Sodium Bicarbonate (baking soda)

Liquid Soap

Syringe

A green leaf

Hole Punch

Timer

Light Source (Compact Fluorescent/In cadence)

Stir sticks

Plastic cups

Beakers

Tin foil

Method

Start by labeling four plastic cups as follows

20 cm CO2 light

10 cm CO2 light

10 cm Water/ soap light

CO2 Dark

Have the two beakers labeled A and B

Take 300 ml of bicarbonate solution and put it in beaker A

To the bicarbonate solution in beaker A, add a 300 ml of water and stir.

Put 300ml of water in beaker B and add 200ml of soap solution as you stir

To beaker A, add a drop of soap solution and continue stirring as well

Hole punch 30 complete leaf disks in texture and thickness

Take out the plunger of the syringe and position ten leaf disks in the syringe barrel

Replace the plunger carefully so as to avoid crushing the leaf disk.

Draw a small amount of the infiltrate solution into the syringe from beaker A. Invert the syringe and tap the syringe to spread the leaf disks inside the infiltrate solution.

Push the plunger while drawing away as much air as you can from the syringe.

Place a finger over the syringe opening channel and draw the air.

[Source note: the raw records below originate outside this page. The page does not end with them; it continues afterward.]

(** * A todo-list web application: model and verified properties

    The development follows the three source modules of the application:
    - [todo_app/models.py]: the [Task] dataclass, its completion helpers,
      [is_overdue], and the record (de)serialisation [to_dict]/[from_dict];
    - [todo_app/storage.py]: [TaskStorage.load] and [TaskStorage.save] over one
      JSON file;
    - [todo_app/app.py]: the request handlers [index], [create_task],
      [update_status], [update_task], [delete_task] and their helpers.

    Python text is a sequence of code points, so a [str] is a [list N].  The
    interpreter and library services the application calls but does not
    define (case mapping, [strptime], the JSON codec, the wall clock and the
    UUID generator) are the fields of the class [Runtime]; every theorem holds
    for every runtime.  Effects (the backing file, the clock, the UUID source,
    raised exceptions) are threaded through a small state-and-error monad. *)

From Stdlib Require Import ZArith NArith Lia Bool Ascii String.
From Stdlib Require Import Sorted Permutation.
From stdpp Require Import base option list gmap strings.

Set Default Proof Using "Type".
Set Warnings "-register-all".

(** ** Python strings *)

Module PyStr.

Abbreviation pystr := (list N).

(** An ASCII literal of the source, code point by code point. *)
Definition str (s : string) : pystr :=
  map (fun a : ascii => N_of_ascii a) (list_ascii_of_string s).

(** [str.isspace] on one code point: CPython's table of whitespace. *)
Definition is_space (c : N) : bool :=
  ((9 <=? c) && (c <=? 13) || (28 <=? c) && (c <=? 32)
   || (c =? 133) || (c =? 160) || (c =? 5760)
   || (8192 <=? c) && (c <=? 8202)
   || (c =? 8232) || (c =? 8233) || (c =? 8239) || (c =? 8287)
   || (c =? 12288))%N.

Fixpoint lstrip (s : pystr) : pystr :=
  match s with
  | c :: s' => if is_space c then lstrip s' else s
  | [] => []
  end.

Definition rstrip (s : pystr) : pystr := rev (lstrip (rev s)).

(** [s.strip()] *)
Definition strip (s : pystr) : pystr := rstrip (lstrip s).

(** Truth value of a string: [bool(s)], false exactly for the empty one. *)
Definition nonempty (s : pystr) : bool :=
  match s with [] => false | _ :: _ => true end.

Fixpoint starts_with (k s : pystr) : bool :=
  match k, s with
  | [], _ => true
  | _ :: _, [] => false
  | a :: k', b :: s' => (a =? b)%N && starts_with k' s'
  end.

(** [k in s] for two strings: [k] occurs at some offset of [s]. *)
Fixpoint contains (k s : pystr) : bool :=
  starts_with k s ||
  match s with
  | [] => false
  | _ :: s' => contains k s'
  end.

(** [a < b] on strings: lexicographic by code point, a proper prefix first. *)
Fixpoint ltb (a b : pystr) : bool :=
  match a, b with
  | _, [] => false
  | [], _ :: _ => true
  | x :: a', y :: b' =>
      if (x <? y)%N then true
      else if (y <? x)%N then false
      else ltb a' b'
  end.

Definition lt (a b : pystr) : Prop := ltb a b = true.
Definition le (a b : pystr) : Prop := ltb b a = false.

(** A surrogate code point.  A [str] can hold one on its own (the JSON
    escape [\ud800] decodes to one), but UTF-8 has no sequence for it. *)
Definition is_surrogate (c : N) : bool := ((55296 <=? c) && (c <=? 57343))%N.

(** [s.encode("utf-8")] returns: it raises [UnicodeEncodeError] exactly when
    [s] holds a surrogate. *)
Definition encodable (s : pystr) : bool :=
  forallb (fun c => negb (is_surrogate c)) s.

(** The number of bytes UTF-8 uses for a code point. *)
Definition utf8_width (c : N) : nat :=
  if (c <? 128)%N then 1
  else if (c <? 2048)%N then 2
  else if (c <? 65536)%N then 3
  else 4.

(** [len(s.encode("utf-8"))] *)
Fixpoint utf8_length (s : pystr) : nat :=
  match s with
  | [] => 0
  | c :: s' => utf8_width c + utf8_length s'
  end.

End PyStr.
Export PyStr.

(** ** Values, exceptions and the effect monad *)

(** What [json.loads] can return and [json.dumps] can print.  A dictionary
    keeps its insertion order, so it is an association list; a float is
    carried by its literal, no arithmetic is done on it. *)
Inductive pyval : Type :=
| PNone
| PBool (b : bool)
| PInt (z : Z)
| PFloat (lit : pystr)
| PStr (s : pystr)
| PList (items : list pyval)
| PDict (entries : list (pystr * pyval)).

(** The exception classes the application meets. *)
Inductive exn : Type :=
| OSError
| UnicodeDecodeError
| UnicodeEncodeError
| JSONDecodeError
| ValueError
| RecursionError
| AttributeError
| TypeError.

#[global] Instance exn_eq_dec : EqDecision exn.
Proof. solve_decision. Defined.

Pour the disks and the bicarbonate solution into a marked cup

Add the infiltrate solution from beaker A until almost the cup is half full

For the first trail (the first cup named cup in step one) put the light exactly 20cm below the top of the stand. For the second and third place the light 10 cm below.

Start the timing just after exposing the leaf disks to the light

Discussion

When the leaf is exposed to light, the leaf starts to produce oxygen. As the process of photosynthesis proceeds, a significant amount of oxygen is released from the outside of the leaf forming bubbles. This alters the buoyancy causing the disks to rise. When these leaf intercellular spaces are otherwise occupied with the solution, the density of the leaf rises making the leaf to sinks. Penetrating the air spaces with the bicarbonate solution, which includes a little amount of Sodium bicarbonate, makes the total mass of the leaf disk to increases causing the disk to sink. Since the rate at which the disk rises is and indirect measure of the net rate at which oxygen is produced as the process of photosynthesis is taking place. The leaf in trial 1 sunk faster indicating that the more the light, the higher the rate of photosynthesis.

Conclusion

The rate of photosynthesis is seen to be higher when both the amount of carbon dioxide and sunlight are high.